Transcription

Mirabeau, Victor de Riqueti, marquis de, Lettre à Frédéric de Sacconay, Paris, 02 novembre 1754

a paris le 2e 9bre 1754

je me hate mon cher saconay de répondre a votre lettre en datte du
2e du mois passé pour vous annoncer le départ de Me de langallerie
qui dina hyer chex nous pour adieu et qui part demain avec Me
d'èrlac; peut ètre mème n'arriveray je qu'après elle attendu qu'elle
va en poste. je dois vous dire qu'au fonds elle a très bien reussy dans
ce paÿs car son caractère est aussy joly que sa figure; cela est jeune
et peut quelquefois s'ètre fait quelques hoquets sur ce que j'ignore
mais a tout prendre elle a été trouvèe très gentille. son mary demeure
je ne scay rien de l'intérieur de leurs affaires et de leurs prétentions,
et j'ay mème pris la tournure une fois de leur dire que j'en scavois
trop attendu qu'un homme sage ne doit rien laisser transpirer dans
le public de ses espérances; je ne puis en tout que me louer de l'un et
de l'autre; elle m'a demandé mes commissions pour vous mon cher amy
je l'ay prié de vous dire que quand vous viendriès dans ce paÿs cy j'aurois
une chambre pour vous.

vous avès beau dire mon cher amy, vous n'ètes ny né soux d'un climat ny d'une
ardeur de tempèremment qui authorise les inégalitès que vous attribuès
gratuitement a la nature. je scay que tout le monde a des jours
ou il est en train et d'autres ou la langueur le gagne; mais je le
répéte, le moyen de se sauver de ces jours, est de ne rien laisser entasser
et de faire ne point jamais remettre a l'instant d'après ce qu'on peut
faire en celuy cy; si ce régime scrupuleusement observé ne vous guérit
<1v> bientost de tout ce qu'il y a d'excessif dans cette intercadence, vous
ètes hors de toutes règle de la nature humaine, mais j'auray toujours
peine a le croire.

je suis fort aise que vous et Me de saconay vous ayiès été contents
de votre voyage et de vos parents; c'est lâ le berçeau de vos pères mon
cher amy, et votre véritable patrie; mais laissons cet article.
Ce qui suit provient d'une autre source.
Definition raise_irq (irq : Z) : ST IoApic Error unit :=
  if IOAPIC_NUM_PINS <=? irq then mret tt
  else
    _ ← st_modify (fun a => set_irq_state (Z.lor (irq_state a) (Z.shiftl 1 irq)) a);
    e ← st_read (fun a => entry_at a irq);
    if is_masked e then
      if bool_decide (trigger_mode e = Edge)
      then st_modify (fun a => set_masked_edges (Z.lor (masked_edges a) (Z.shiftl 1 irq)) a)
      else mret tt
    else if bool_decide (trigger_mode e = Level) then
      if remote_irr e then mret tt
      else
        now ← st_read (fun a => entry_at a irq);
        _ ← st_modify (put_entry irq (set_remote_irr now));
        st_modify (deliver_interrupt e)
    else st_modify (deliver_interrupt e).

Definition lower_irq (irq : Z) (a : IoApic) : IoApic :=
  if IOAPIC_NUM_PINS <=? irq then a
  else set_irq_state (Z.land (irq_state a) (bnot 32 (Z.shiftl 1 irq))) a.

(** The loop of [eoi]: the first level-triggered entry with the vector ends it. *)
Definition eoi_entry (v : Z) (e : RedirectionEntry) : bool :=
  (vector e =? v) && bool_decide (trigger_mode e = Level).

Fixpoint eoi_from (v : Z) (irq : Z) (l : list RedirectionEntry) (a : IoApic) : IoApic :=
  match l with
  | [] => a
  | e :: l' =>
      if eoi_entry v e then
        let e1 := clear_remote_irr e in
        if has (irq_state a) (Z.shiftl 1 irq)
        then let e2 := set_remote_irr e1 in deliver_interrupt e2 (put_entry irq e2 a)
        else put_entry irq e1 a
      else eoi_from v (irq + 1) l' a
  end.
Definition eoi (v : Z) (a : IoApic) : IoApic := eoi_from v 0 (redirection_table a) a.

Definition get_entry (a : IoApic) (irq : Z) : Result (option RedirectionEntry) :=
  if IOAPIC_NUM_PINS <=? irq then mret None else e ← entry_at a irq; mret (Some e).

Definition set_entry (irq : Z) (e : RedirectionEntry) : ST IoApic Error unit :=
  if IOAPIC_NUM_PINS <=? irq then st_lift (Err (VM "Invalid IOAPIC IRQ: {}" [irq]))
  else _ ← st_read (fun a => entry_at a irq); st_modify (put_entry irq e).
(** A read of eight bytes reads the low register twice: the first four bytes the device gives
    are thrown away, and the guest gets those of a second read of the same register. *)
Theorem qword_read_twice objs (v : Vm (D := D)) r addr data d b0 d0 lo d1 hi d2 :
  bus_wf objs (bus v) -> r ∈ mmio_regions (bus v) -> covers r addr -> objects (bus v) !! m_device r = Some d -> length data = 8%nat ->
  let off := addr - base_addr r in
  dev_read off (replicate 4 0) d = (Ok b0, d0) -> dev_read off (replicate 4 0) d0 = (Ok lo, d1) ->
  dev_read (off + 4) (replicate 4 0) d1 = (Ok hi, d2) -> off + 4 < 2 ^ 64 ->
  exists v', handle_mmio addr data 8 false v = (Ok (lo ++ hi), v') /\ objects (bus v') !! m_device r = Some d2.
Proof.
  intros Hw Hr Hc Hd Hl off E0 E1 E2 Ho. pose proof Hc as Hc'. unfold covers in Hc'.
  pose proof (proj1 (Forall_forall _ _) (bw_regions _ _ Hw) r Hr) as (R1 & R2 & R3).
  unfold handle_mmio, mmio_read. rewrite (on_bus_find objs v r addr) by assumption. rewrite st_bind_lift, sub_ok by lia. fold off.
  rewrite st_bind_eq, (read4_ok v _ d off (trunc 8 8) b0 d0 Hd eq_refl E0).
  set (v1 := mkVm _ _ _). rewrite st_bind_eq. cbn [Z.eqb Pos.eqb].
  rewrite st_bind_eq, (read4_ok v1 _ d0 off 4 lo d1 (lookup_insert_eq _ _ _) eq_refl E1). set (v2 := mkVm _ _ _).
  rewrite st_bind_lift, add_ok by exact Ho.
  rewrite st_bind_eq, (read4_ok v2 _ d1 (off + 4) 4 hi d2 (lookup_insert_eq _ _ _) eq_refl E2). cbn [mret ST_ret].
  destruct (dev_read_fills _ _ _ _ _ E1) as [L1 B1]. destruct (dev_read_fills _ _ _ _ _ E2) as [L2 B2].
  rewrite length_replicate in L1, L2. specialize (B1 (zeros_bytes _)). specialize (B2 (zeros_bytes _)).
  rewrite (to_from_le_bytes lo 4 B1), (to_from_le_bytes hi 4 B2) by lia.
  exists (mkVm (set_objects (<[m_device r := d2]> (objects (bus v2))) (bus v2)) (vm_pic v2) (events v2 ++ [MemoryAccess addr 8 false])).
  split; [|apply lookup_insert_eq]. rewrite splice_front, st_bind_eq. cbn [publish st_modify vm_pic bus events]. unfold mret, ST_ret. f_equal. f_equal.
  unfold splice. rewrite L1. change (Z.to_nat 4) with 4%nat. rewrite L2, take_app_length', drop_ge by (rewrite ?length_app, ?length_drop; lia).
  apply f_equal, app_nil_r.
Qed.
(** A guest builds the ring of [self_feeding] with register writes, one
    rejected request and ordinary stores. *)
Definition trap_queue : GuestQueue := mkQueue 1 128 0x1000 0x2000 0x2000 true 0 0.
Definition trap_disk : VirtioBlockMmio MemFile := set_queue0 trap_queue (demo_disk false).
Definition trap_mem : GuestMemory :=
  driver_write 0x2000 (to_le_bytes 2 0 ++ to_le_bytes 2 1 ++ to_le_bytes 2 5) demo_mem.
Definition trap_disk1 : VirtioBlockMmio MemFile := (drain 2 false (trap_disk, trap_mem)).2.1.
Definition trap_mem1 : GuestMemory := driver_write 0x2000 (replicate 12 0) trap_mem.

Lemma trap_queue1 : queue0 trap_disk1 = set_progress 1 0 trap_queue.
Proof. vm_compute. reflexivity. Qed.

Lemma drain_self_feeding_witness :
  is_ok (drain 2 false (trap_disk, trap_mem)).1 = false /\
  forall fuel, (drain fuel false (trap_disk1, trap_mem1)).1 = Panic FuelExhausted.
Proof.
  split; [vm_compute; reflexivity|]. intros fuel. apply drain_self_feeding.
  split; rewrite ?trap_queue1; try (vm_compute; reflexivity).
  - split_and!.
    + split; try (vm_compute; split; [discriminate|reflexivity]).
      * vm_compute. split; discriminate.
      * right. split; [vm_compute; split; [reflexivity|discriminate]|reflexivity].
      * split_and!; vm_compute; first [discriminate|reflexivity].
    + split; vm_compute; reflexivity.
    + repeat apply driver_write_wf; [exact demo_mem_wf|..]; apply bytes_forallb; vm_compute; reflexivity.
  - vm_compute. right. discriminate.
  - vm_compute. discriminate.
Defined.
on s'est toujours trompé dans l'europe sur l'homme avec lequel vous avès
causé, en le croyant un homme supérieur et a craindre; il ne le fut jamais
que pour les petits rivaux d'ambition, car sur cet article il a tout devisé et
n'avoit pas assès de force pour voir au dela. cepandant comme vous dites
l'habitude des hommes et des affaires jointe a un esprit liant de sa nature
et limé par le frottement donne une sorte d'avantage qui se fait sentir
dans la conversation libre et 1 mot biffure couvre le tuf qui ne 2 mots biffure s'aperçoit que
quand il se présente une affaire et qu'il faut résoudre.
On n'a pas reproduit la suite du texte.